> **Problem description**: Some entries follow. Reproduce exactly the lines starting at the one with "by replace (S (length" and stopping after the one with "correlate_applied_interrupt (HandledApplied facts)".

===== Material provided

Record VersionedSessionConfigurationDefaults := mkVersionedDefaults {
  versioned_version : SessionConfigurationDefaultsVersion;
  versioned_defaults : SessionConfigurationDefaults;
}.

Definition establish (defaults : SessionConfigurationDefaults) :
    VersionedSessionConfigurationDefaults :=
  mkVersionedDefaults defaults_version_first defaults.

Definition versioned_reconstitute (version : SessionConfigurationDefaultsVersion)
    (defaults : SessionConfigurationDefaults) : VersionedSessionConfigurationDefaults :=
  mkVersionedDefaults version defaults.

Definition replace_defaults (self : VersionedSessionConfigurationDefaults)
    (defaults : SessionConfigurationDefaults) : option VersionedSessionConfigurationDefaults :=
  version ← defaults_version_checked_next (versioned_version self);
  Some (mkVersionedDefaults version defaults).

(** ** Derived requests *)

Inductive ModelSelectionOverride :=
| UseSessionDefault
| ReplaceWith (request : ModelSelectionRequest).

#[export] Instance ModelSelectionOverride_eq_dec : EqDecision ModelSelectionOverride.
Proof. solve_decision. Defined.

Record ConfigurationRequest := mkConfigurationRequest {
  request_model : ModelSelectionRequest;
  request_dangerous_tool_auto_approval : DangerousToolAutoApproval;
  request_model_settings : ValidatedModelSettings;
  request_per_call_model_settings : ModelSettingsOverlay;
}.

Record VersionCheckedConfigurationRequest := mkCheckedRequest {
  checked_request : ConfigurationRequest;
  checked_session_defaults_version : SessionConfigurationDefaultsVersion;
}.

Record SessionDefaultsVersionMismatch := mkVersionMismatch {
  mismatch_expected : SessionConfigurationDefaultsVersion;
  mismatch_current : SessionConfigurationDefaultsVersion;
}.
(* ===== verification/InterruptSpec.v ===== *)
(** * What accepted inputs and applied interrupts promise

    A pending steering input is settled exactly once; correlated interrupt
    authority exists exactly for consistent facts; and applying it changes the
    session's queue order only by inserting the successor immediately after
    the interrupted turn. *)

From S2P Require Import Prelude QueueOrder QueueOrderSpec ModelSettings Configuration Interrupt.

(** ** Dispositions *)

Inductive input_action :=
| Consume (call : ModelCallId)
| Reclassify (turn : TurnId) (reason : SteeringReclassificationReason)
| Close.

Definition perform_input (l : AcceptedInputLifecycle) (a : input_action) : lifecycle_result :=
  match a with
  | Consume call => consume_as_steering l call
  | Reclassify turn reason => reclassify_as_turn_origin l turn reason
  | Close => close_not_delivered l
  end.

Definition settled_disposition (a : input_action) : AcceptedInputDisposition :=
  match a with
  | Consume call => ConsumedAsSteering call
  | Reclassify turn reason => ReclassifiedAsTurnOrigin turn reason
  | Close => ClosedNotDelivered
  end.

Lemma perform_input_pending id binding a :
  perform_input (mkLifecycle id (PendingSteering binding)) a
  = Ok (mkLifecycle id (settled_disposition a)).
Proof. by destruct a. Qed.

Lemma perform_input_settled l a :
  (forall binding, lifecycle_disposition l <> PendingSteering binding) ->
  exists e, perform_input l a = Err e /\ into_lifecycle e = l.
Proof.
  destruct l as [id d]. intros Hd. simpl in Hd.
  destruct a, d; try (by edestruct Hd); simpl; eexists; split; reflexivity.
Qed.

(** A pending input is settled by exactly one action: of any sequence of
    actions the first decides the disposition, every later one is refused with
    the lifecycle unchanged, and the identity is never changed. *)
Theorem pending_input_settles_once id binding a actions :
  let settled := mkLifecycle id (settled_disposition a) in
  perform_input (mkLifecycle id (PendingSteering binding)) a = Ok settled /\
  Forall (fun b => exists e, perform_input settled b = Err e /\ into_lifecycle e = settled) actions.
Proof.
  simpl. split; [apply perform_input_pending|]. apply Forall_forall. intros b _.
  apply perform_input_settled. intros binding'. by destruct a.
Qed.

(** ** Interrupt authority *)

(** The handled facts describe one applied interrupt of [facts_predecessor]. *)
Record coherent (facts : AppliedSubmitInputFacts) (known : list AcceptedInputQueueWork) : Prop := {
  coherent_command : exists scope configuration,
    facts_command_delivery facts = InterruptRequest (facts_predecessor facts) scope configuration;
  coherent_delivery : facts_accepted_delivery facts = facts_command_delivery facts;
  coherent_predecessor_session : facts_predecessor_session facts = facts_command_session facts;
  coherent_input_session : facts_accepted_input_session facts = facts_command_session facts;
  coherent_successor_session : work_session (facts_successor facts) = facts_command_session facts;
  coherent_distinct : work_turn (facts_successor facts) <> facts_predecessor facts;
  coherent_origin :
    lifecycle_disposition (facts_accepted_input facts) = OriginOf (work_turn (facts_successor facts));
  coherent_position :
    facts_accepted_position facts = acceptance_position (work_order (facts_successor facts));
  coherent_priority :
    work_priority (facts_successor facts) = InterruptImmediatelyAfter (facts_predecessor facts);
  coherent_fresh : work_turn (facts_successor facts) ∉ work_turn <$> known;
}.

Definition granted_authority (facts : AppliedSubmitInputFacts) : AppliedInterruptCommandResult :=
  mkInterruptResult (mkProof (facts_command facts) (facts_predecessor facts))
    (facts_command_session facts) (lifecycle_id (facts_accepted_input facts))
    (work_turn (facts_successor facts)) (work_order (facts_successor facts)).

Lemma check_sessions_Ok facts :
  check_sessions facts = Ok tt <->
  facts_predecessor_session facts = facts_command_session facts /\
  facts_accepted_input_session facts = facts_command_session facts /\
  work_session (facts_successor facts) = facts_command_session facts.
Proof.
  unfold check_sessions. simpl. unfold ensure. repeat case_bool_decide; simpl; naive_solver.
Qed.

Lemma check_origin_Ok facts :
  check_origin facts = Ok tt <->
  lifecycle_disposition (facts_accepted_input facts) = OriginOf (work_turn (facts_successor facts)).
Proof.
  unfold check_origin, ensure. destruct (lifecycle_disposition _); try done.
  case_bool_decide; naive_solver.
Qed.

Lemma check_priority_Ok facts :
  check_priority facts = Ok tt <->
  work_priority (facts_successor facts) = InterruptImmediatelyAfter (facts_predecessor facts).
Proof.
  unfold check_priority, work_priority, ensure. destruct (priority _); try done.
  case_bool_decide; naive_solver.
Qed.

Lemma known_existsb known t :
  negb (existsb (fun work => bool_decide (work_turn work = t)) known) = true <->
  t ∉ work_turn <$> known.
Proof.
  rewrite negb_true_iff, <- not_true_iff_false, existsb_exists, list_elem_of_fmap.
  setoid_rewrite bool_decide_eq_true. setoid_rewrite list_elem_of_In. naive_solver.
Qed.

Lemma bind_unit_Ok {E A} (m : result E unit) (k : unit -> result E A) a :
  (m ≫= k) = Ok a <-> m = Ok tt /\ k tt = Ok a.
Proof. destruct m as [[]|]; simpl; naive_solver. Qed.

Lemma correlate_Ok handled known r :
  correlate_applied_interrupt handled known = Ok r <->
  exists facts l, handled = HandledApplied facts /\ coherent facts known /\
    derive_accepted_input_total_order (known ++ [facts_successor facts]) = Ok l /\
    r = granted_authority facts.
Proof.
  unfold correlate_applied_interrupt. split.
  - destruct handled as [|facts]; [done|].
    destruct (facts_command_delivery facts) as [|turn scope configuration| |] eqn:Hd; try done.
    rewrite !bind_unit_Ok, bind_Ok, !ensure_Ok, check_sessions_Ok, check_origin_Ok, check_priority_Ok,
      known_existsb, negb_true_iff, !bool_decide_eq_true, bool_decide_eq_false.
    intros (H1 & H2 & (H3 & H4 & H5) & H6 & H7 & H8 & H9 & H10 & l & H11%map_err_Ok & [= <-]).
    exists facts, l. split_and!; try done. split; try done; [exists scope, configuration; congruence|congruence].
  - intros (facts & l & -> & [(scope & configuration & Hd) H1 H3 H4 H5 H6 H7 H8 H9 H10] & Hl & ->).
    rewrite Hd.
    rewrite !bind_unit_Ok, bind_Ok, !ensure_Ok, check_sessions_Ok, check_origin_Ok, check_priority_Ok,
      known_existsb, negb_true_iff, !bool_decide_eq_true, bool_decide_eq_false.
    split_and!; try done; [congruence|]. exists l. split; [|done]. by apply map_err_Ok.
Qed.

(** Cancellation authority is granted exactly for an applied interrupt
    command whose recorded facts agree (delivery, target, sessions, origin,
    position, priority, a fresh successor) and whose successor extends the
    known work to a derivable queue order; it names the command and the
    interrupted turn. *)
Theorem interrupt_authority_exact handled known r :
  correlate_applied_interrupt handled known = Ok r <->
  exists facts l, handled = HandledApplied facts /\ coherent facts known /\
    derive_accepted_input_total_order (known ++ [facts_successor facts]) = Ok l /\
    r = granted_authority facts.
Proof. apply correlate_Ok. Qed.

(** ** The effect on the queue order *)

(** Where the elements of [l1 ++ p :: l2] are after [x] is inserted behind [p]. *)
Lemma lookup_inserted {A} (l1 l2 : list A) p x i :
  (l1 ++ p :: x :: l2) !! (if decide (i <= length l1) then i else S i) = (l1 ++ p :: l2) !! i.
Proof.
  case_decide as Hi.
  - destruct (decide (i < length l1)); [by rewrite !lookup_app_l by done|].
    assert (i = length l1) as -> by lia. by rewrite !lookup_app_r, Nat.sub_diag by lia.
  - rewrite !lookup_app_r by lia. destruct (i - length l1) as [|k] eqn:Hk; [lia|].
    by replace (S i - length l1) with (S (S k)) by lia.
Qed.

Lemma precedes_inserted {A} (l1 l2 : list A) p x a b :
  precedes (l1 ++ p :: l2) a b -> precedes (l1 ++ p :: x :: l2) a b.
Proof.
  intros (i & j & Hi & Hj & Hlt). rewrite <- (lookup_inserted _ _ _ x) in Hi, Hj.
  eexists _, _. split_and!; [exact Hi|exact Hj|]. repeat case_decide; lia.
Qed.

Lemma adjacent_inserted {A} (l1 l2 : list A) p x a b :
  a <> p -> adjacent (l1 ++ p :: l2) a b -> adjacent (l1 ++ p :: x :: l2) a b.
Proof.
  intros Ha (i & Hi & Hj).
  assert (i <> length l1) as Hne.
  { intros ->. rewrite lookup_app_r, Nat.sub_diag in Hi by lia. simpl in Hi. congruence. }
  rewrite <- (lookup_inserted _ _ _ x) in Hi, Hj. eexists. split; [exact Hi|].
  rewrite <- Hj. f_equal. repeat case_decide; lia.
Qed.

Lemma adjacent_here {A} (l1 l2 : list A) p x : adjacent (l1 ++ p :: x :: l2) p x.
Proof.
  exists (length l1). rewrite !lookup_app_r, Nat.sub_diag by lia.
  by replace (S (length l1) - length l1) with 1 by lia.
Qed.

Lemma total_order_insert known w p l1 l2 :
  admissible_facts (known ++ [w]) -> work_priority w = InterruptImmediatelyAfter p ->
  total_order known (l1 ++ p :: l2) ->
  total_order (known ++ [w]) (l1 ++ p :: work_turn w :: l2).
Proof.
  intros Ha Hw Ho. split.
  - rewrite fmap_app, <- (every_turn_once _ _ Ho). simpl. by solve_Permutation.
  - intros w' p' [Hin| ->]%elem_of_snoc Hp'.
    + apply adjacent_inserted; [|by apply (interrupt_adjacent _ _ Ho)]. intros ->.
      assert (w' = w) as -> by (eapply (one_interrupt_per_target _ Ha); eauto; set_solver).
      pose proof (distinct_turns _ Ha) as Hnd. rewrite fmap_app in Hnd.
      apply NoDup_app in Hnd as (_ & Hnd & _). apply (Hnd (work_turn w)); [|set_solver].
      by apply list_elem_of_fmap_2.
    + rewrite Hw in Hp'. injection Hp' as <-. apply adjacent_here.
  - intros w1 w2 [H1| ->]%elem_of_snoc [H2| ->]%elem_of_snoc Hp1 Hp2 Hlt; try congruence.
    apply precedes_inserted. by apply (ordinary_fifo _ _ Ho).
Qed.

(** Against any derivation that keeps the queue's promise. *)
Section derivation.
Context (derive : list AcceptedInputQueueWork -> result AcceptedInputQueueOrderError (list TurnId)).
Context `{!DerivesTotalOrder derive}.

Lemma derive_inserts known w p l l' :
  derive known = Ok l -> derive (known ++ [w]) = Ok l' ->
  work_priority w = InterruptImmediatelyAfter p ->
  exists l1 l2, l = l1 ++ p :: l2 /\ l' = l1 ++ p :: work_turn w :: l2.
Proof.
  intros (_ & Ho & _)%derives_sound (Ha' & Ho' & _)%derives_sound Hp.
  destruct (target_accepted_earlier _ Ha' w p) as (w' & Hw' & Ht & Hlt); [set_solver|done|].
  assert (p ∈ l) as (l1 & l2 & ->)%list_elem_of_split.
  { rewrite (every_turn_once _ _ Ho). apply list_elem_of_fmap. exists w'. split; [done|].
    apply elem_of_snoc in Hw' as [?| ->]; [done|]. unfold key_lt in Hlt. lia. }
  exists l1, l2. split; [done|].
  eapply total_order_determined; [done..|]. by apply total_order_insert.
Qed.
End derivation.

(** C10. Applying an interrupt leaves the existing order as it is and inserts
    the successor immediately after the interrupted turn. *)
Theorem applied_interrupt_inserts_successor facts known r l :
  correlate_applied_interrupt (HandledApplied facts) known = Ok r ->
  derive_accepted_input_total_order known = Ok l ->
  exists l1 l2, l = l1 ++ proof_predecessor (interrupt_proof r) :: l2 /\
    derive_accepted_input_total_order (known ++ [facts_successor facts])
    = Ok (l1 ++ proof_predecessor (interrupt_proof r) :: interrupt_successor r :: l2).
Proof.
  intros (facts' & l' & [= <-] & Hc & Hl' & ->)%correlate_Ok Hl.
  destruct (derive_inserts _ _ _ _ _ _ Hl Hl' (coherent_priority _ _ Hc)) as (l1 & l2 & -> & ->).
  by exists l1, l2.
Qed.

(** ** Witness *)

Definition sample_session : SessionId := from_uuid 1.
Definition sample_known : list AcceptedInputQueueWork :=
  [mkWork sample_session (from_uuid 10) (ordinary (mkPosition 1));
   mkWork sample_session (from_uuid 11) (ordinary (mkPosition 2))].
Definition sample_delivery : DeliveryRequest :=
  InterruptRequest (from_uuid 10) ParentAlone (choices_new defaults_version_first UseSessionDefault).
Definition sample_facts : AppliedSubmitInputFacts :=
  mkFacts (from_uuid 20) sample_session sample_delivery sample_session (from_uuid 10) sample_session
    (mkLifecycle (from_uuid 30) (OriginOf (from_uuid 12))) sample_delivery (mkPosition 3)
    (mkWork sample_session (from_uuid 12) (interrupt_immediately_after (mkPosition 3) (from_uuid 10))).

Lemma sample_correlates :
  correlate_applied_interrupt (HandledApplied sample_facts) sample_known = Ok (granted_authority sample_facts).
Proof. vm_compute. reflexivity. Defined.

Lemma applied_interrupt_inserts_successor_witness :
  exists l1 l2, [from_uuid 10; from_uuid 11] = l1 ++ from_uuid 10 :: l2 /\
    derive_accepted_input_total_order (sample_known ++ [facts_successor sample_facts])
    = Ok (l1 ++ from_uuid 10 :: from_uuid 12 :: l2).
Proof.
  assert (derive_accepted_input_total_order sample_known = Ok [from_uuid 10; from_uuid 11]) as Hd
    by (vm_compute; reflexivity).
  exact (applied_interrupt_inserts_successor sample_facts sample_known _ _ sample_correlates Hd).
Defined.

==========

> **Task output**:
  by replace (S (length l1) - length l1) with 1 by lia.
Qed.

Lemma total_order_insert known w p l1 l2 :
  admissible_facts (known ++ [w]) -> work_priority w = InterruptImmediatelyAfter p ->
  total_order known (l1 ++ p :: l2) ->
  total_order (known ++ [w]) (l1 ++ p :: work_turn w :: l2).
Proof.
  intros Ha Hw Ho. split.
  - rewrite fmap_app, <- (every_turn_once _ _ Ho). simpl. by solve_Permutation.
  - intros w' p' [Hin| ->]%elem_of_snoc Hp'.
    + apply adjacent_inserted; [|by apply (interrupt_adjacent _ _ Ho)]. intros ->.
      assert (w' = w) as -> by (eapply (one_interrupt_per_target _ Ha); eauto; set_solver).
      pose proof (distinct_turns _ Ha) as Hnd. rewrite fmap_app in Hnd.
      apply NoDup_app in Hnd as (_ & Hnd & _). apply (Hnd (work_turn w)); [|set_solver].
      by apply list_elem_of_fmap_2.
    + rewrite Hw in Hp'. injection Hp' as <-. apply adjacent_here.
  - intros w1 w2 [H1| ->]%elem_of_snoc [H2| ->]%elem_of_snoc Hp1 Hp2 Hlt; try congruence.
    apply precedes_inserted. by apply (ordinary_fifo _ _ Ho).
Qed.

(** Against any derivation that keeps the queue's promise. *)
Section derivation.
Context (derive : list AcceptedInputQueueWork -> result AcceptedInputQueueOrderError (list TurnId)).
Context `{!DerivesTotalOrder derive}.

Lemma derive_inserts known w p l l' :
  derive known = Ok l -> derive (known ++ [w]) = Ok l' ->
  work_priority w = InterruptImmediatelyAfter p ->
  exists l1 l2, l = l1 ++ p :: l2 /\ l' = l1 ++ p :: work_turn w :: l2.
Proof.
  intros (_ & Ho & _)%derives_sound (Ha' & Ho' & _)%derives_sound Hp.
  destruct (target_accepted_earlier _ Ha' w p) as (w' & Hw' & Ht & Hlt); [set_solver|done|].
  assert (p ∈ l) as (l1 & l2 & ->)%list_elem_of_split.
  { rewrite (every_turn_once _ _ Ho). apply list_elem_of_fmap. exists w'. split; [done|].
    apply elem_of_snoc in Hw' as [?| ->]; [done|]. unfold key_lt in Hlt. lia. }
  exists l1, l2. split; [done|].
  eapply total_order_determined; [done..|]. by apply total_order_insert.
Qed.
End derivation.

(** C10. Applying an interrupt leaves the existing order as it is and inserts
    the successor immediately after the interrupted turn. *)
Theorem applied_interrupt_inserts_successor facts known r l :
  correlate_applied_interrupt (HandledApplied facts) known = Ok r ->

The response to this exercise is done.